Aaaaargh....... My first report crashed !!
Try again !!
This was my second visit to Cononley this year.... and a venture in with someone more youthful, my son.
My first visit in April was with a friend, I thought a second visit would be more "encouraging"..... Not to be...
On the walk down the incline shaft I noticed shuttering that wasn't there on my first visit... A positive sign that the mine is managed, possibly by a caving club?
We proceeded down to the upper adit level, about 100 yard in and 25 yard down !!
We climbed the wooden ladder up onto the adit and I went as far as to where the floor had collapsed into the incline, my son jumped over the hole and ventured all the way in that was possible. One of the paths had had a mud slip, part of which had spilled down into the incline (This had happened since my previous visit! )
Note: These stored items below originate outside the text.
(* ===== verification/Kmain.v ===== *)
(** * The self-test of [kmain] (kernel/kmain.cpp)

    After start-up [kmain] exercises the heap, the frame allocator and the
    red-black tree.  The test is a client of those components: its theorems
    rest on what they promise and not on how they work. *)

From S2P Require Import Prelude Dll LinkedList MemLayout Heap HeapSpec HeapOps HeapFree Memory.
From S2P Require Import Buddy BuddySpec RbTree.
From stdpp Require Import gmap list.
#[local] Open Scope Z_scope.

(** for (j = 0; j < n; j++) if (f(j)) c(ps[j]); *)
Fixpoint for_selected {S} (c : Z -> M S unit) (f : Z -> bool) (j : Z) (ps : list Z) : M S unit :=
  match ps with
  | [] => ret tt
  | p :: r => (if f j then c p else ret tt);;; for_selected c f (j + 1) r
  end.

(** ** The heap *)

Section heap_test.
Variable junk : link nptr.
Variable kernel_page : Z -> option Z.

Fixpoint mallocs (n : nat) (sz : Z) : M kmem (list Z) :=
  match n with
  | O => ret []
  | S k => p <-- malloc junk kernel_page sz;; r <-- mallocs k sz;; ret (p :: r)
  end.

Definition third (j : Z) : bool := j mod 3 =? 0.

Definition heap_round (i : Z) : M kmem unit :=
  ps <-- mallocs 1000 8;;
  for_selected c_free third 0 ps;;;
  _ <-- kmalloc junk kernel_page (i * 10 + 3) KMALLOC_ALIGN false;;
  for_selected c_free (fun j => negb (third j)) 0 ps.

Fixpoint heap_rounds (n : nat) (i : Z) : M kmem unit :=
  match n with O => ret tt | S k => heap_round i;;; heap_rounds k (i + 1) end.

(** The result is what is printed of the first block: the two magic numbers and
    the size. *)
Definition heap_test : M kmem (Z * Z * Z) :=
  heap_rounds 10 0;;;
  p <-- malloc junk kernel_page 5;;
  let h := u32 (p - sizeof_header) in
  hh <-- lift_heap (get_hdr h);;
  ff <-- lift_heap (get_ftr (u32 (h + h_size hh - sizeof_footer)));;
  p2 <-- malloc junk kernel_page 16;;
  p3 <-- malloc junk kernel_page 0x400000;;
  c_free p3;;;
  c_free p;;;
  c_free p2;;;
  _ <-- malloc junk kernel_page 16;;
  ret (h_magic hh, u32 (h_size hh - sizeof_header - sizeof_footer), f_magic ff).
End heap_test.

(** ** The frames *)

Fixpoint alloc_each (os : list Z) : M frames (list Z) :=
  match os with
  | [] => ret []
  | o :: r => p <-- alloc_frames o;; ps <-- alloc_each r;; ret (p :: ps)
  end.
Definition test_orders : list Z := (fun i => Z.land i 5) <$> seqZ 0 100.
Definition free_frame_at (p : Z) : M frames unit := free_frames p;;; ret tt.
Definition low_bits (i : Z) : bool := negb (Z.land i 3 =? 0).

Definition frames_test : M frames unit :=
  frame5 <-- alloc_frames 5;;
  frame9 <-- alloc_frames 9;;
  fs <-- alloc_each test_orders;;
  for_selected free_frame_at low_bits 0 fs;;;
  for_selected free_frame_at (fun i => negb (low_bits i)) 0 fs;;;
  free_frame_at frame9;;;
  free_frame_at frame5.

(** ** Releasing part of a pool

    What the test needs of an allocator: it keeps track of a collection of
    objects, in which order does not matter, and each can be released. *)

Class Pool (S : Type) (I : S -> list (Z * Z) -> Prop) (c : Z -> M S unit) : Prop := {
  pool_perm : forall s l l', l ≡ₚ l' -> I s l -> I s l';
  pool_free : forall s p n l, I s ((p, n) :: l) -> exists s', c p s = Ok (tt, s') /\ I s' l
}.

Fixpoint select {A} (f : Z -> bool) (j : Z) (l : list A) : list A :=
  match l with [] => [] | x :: r => if f j then x :: select f (j + 1) r else select f (j + 1) r end.

Lemma select_split {A} (f : Z -> bool) (l : list A) : forall j,
  l ≡ₚ select f j l ++ select (fun i => negb (f i)) j l.
Proof.
  induction l as [|x r IH]; intros j; [done|]. simpl. destruct (f j); simpl; rewrite (IH (j + 1)) at 1; [done|].
  apply Permutation_middle.
Qed.

Lemma for_selected_ok {S I c} `{!Pool S I c} (f : Z -> bool) (l : list (Z * Z)) : forall j s out,
  I s (select f j l ++ out) -> exists s', for_selected c f j l.*1 s = Ok (tt, s') /\ I s' out.
Proof.
  induction l as [|[p n] r IH]; intros j s out Hi; cbn [for_selected fmap list_fmap select fst] in *.
  { by exists s. }
  destruct (f j); [|rewrite (bind_ok (ret tt) _ _ _ _ eq_refl); by apply IH].
  destruct (pool_free s p n _ Hi) as (s1 & E1 & Hi1). mrun E1. by apply IH.
Qed.

(** The two passes of the test: those selected, then the others. *)
Lemma two_passes {S I c} `{!Pool S I c} (f : Z -> bool) (l : list (Z * Z)) s out :
  I s (l ++ out) ->
  exists s', for_selected c f 0 l.*1 s = Ok (tt, s') /\ I s' (select (fun i => negb (f i)) 0 l ++ out).
Proof.
  intros Hi. apply (for_selected_ok f l 0 s (select (fun i => negb (f i)) 0 l ++ out)). eapply pool_perm; [|exact Hi].
  by rewrite (select_split f l 0) at 1; rewrite (assoc_L (++)).
Qed.

(** ** The heap as a pool *)

Section heap_client.
Variable junk : link nptr.
Variable kernel_page : Z -> option Z.

(** The heap is in order, online, ends below [e], and [out] is outstanding. *)
Definition heap_at (e : Z) (s : kmem) (out : list (Z * Z)) : Prop :=
  heap_inv (km_heap s) out /\ hp_online (km_heap s) = true /\ hp_end (km_heap s) <= e.

#[export] Instance heap_pool e : Pool kmem (heap_at e) c_free.
Proof.
  split.
  - intros s l l' Hp (Hi & Hon & He). split; [by eapply heap_inv_perm|done].
  - intros s p n l (Hi & Hon & He). destruct (heap_inv_free _ _ p n Hi) as (h & E & Hi' & Hon' & k & Hk & _).
    exists (Kmem (km_placement s) h (km_zeroed s)). split.
    + unfold c_free, kfree. mgo. rewrite Hon. unfold lift_heap. by rewrite E.
    + split_and!; simpl; [done|congruence|lia].
Qed.

Lemma kmalloc_ok e s out n flags :
  heap_at e s out -> 0 <= n < 2 ^ 31 -> e + n + 8192 + 64 <= 2 ^ 32 - 4096 -> Z.land flags KMALLOC_ZERO = 0 ->
  (exists p s', kmalloc junk kernel_page n flags false s = Ok ((p, None), s') /\ heap_at (e + n + 8192 + 64) s' ((p, n) :: out)) \/
  negb (Z.land flags KMALLOC_ALIGN =? 0) = true /\ kmalloc junk kernel_page n flags false s = Stop Panic.
Proof.
  intros (Hi & Hon & He) Hn Hb Hz. assert (Hb' : hp_end (km_heap s) + n + 8192 + 64 <= 2 ^ 32 - 4096) by lia.
  assert (Hi' := Hi). destruct Hi' as (bs & fl & ub & Hok & _). unfold kmalloc. cbv zeta. mgo. rewrite Hon, Hz.
  set (align := negb (Z.land flags KMALLOC_ALIGN =? 0)).
  destruct (alloc_spec junk _ bs fl n align Hok Hn Hb') as [(p & h & E & _)|[E [Ha _]]]; cycle 1.
  { right. split; [done|]. mgo. apply bind_stop. unfold lift_heap. by rewrite E. }
  left. assert (El : lift_heap (alloc junk n align) s = Ok (p, Kmem (km_placement s) h (km_zeroed s)))
    by (unfold lift_heap; by rewrite E).
  mgo. mrun El. mgo. change (negb (0 =? 0)) with false. cbv iota. mgo. eexists p, _. split; [reflexivity|].
  destruct (alloc_grown junk _ bs fl n align p h (proj1 Hok) Hn Hb' E) as [(Hon' & _) Hle].
  split; [|split]; simpl; [by eapply heap_inv_alloc|congruence|lia].
Qed.

Lemma malloc_ok e s out n :
  heap_at e s out -> 0 <= n < 2 ^ 31 -> e + n + 8192 + 64 <= 2 ^ 32 - 4096 ->
  exists p s', malloc junk kernel_page n s = Ok (p, s') /\ heap_at (e + n + 8192 + 64) s' ((p, n) :: out).
Proof.
  intros Hs Hn Hb. destruct (kmalloc_ok e s out n 0 Hs Hn Hb eq_refl) as [(p & s' & E & Hs')|[? _]]; [|done].
  exists p, s'. split; [|done]. unfold malloc. by mrun E.
Qed.

Lemma mallocs_ok n sz : forall e s out,
  heap_at e s out -> 0 <= sz < 2 ^ 31 -> e + Z.of_nat n * (sz + 8256) <= 2 ^ 32 - 4096 ->
  exists ps s', mallocs junk kernel_page n sz s = Ok (ps, s') /\ length ps = n /\
    heap_at (e + Z.of_nat n * (sz + 8256)) s' (((fun p => (p, sz)) <$> ps) ++ out).
Proof.
  induction n as [|n IH]; intros e s out Hs Hsz Hb; cbn [mallocs].
  { exists [], s. split; [done|]. split; [done|]. by replace (e + Z.of_nat 0 * (sz + 8256)) with e by lia. }
  destruct (malloc_ok e s out sz Hs Hsz ltac:(lia)) as (p & s1 & E1 & Hs1). mrun E1.
  destruct (IH _ s1 _ Hs1 Hsz ltac:(lia)) as (ps & s2 & E2 & Hl & Hs2). mrun E2. exists (p :: ps), s2.
  split; [done|]. split; [simpl; by rewrite Hl|]. cbn [fmap list_fmap app].
  eapply pool_perm; [symmetry; apply Permutation_middle|]. replace (e + Z.of_nat (S n) * (sz + 8256)) with (e + sz + 8192 + 64 + Z.of_nat n * (sz + 8256)) by lia. done.
Qed.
My sons pics of the upper adit are on the FB page :- https://www.facebook.com/photo.php?...set=pcb.1491666620924057&type=3&theater&ifg=1
I went down back to the incline and went as far has what was freshly shuttered on my previous visit, this shuttering had now been buried and one pit prop was sitting redundant on the floor.
It wasn't much further there was more precarious shuttering with old rail tracks up to the roof..... I waited for my son to return, shouted him twice but the walls deadened my voice, he never heard me.
Upon his return he went up to the dubious shuttered part and said he didn't think I'd get through the tight spot (It was the politest time that he's ever called me a fat bastard !! ).
He shone a torch through though and noticed there wasn't any more shuttered edges and that the groud had been compacted with folk travelling through.
Yet again in another mine there was strings with stones hanging from the roof, these were attached to stainless screws in plugged holes, and weren't there on my previous visit... I'm beginning to think they may be something to do with surveying due to there being blue marking paint there too.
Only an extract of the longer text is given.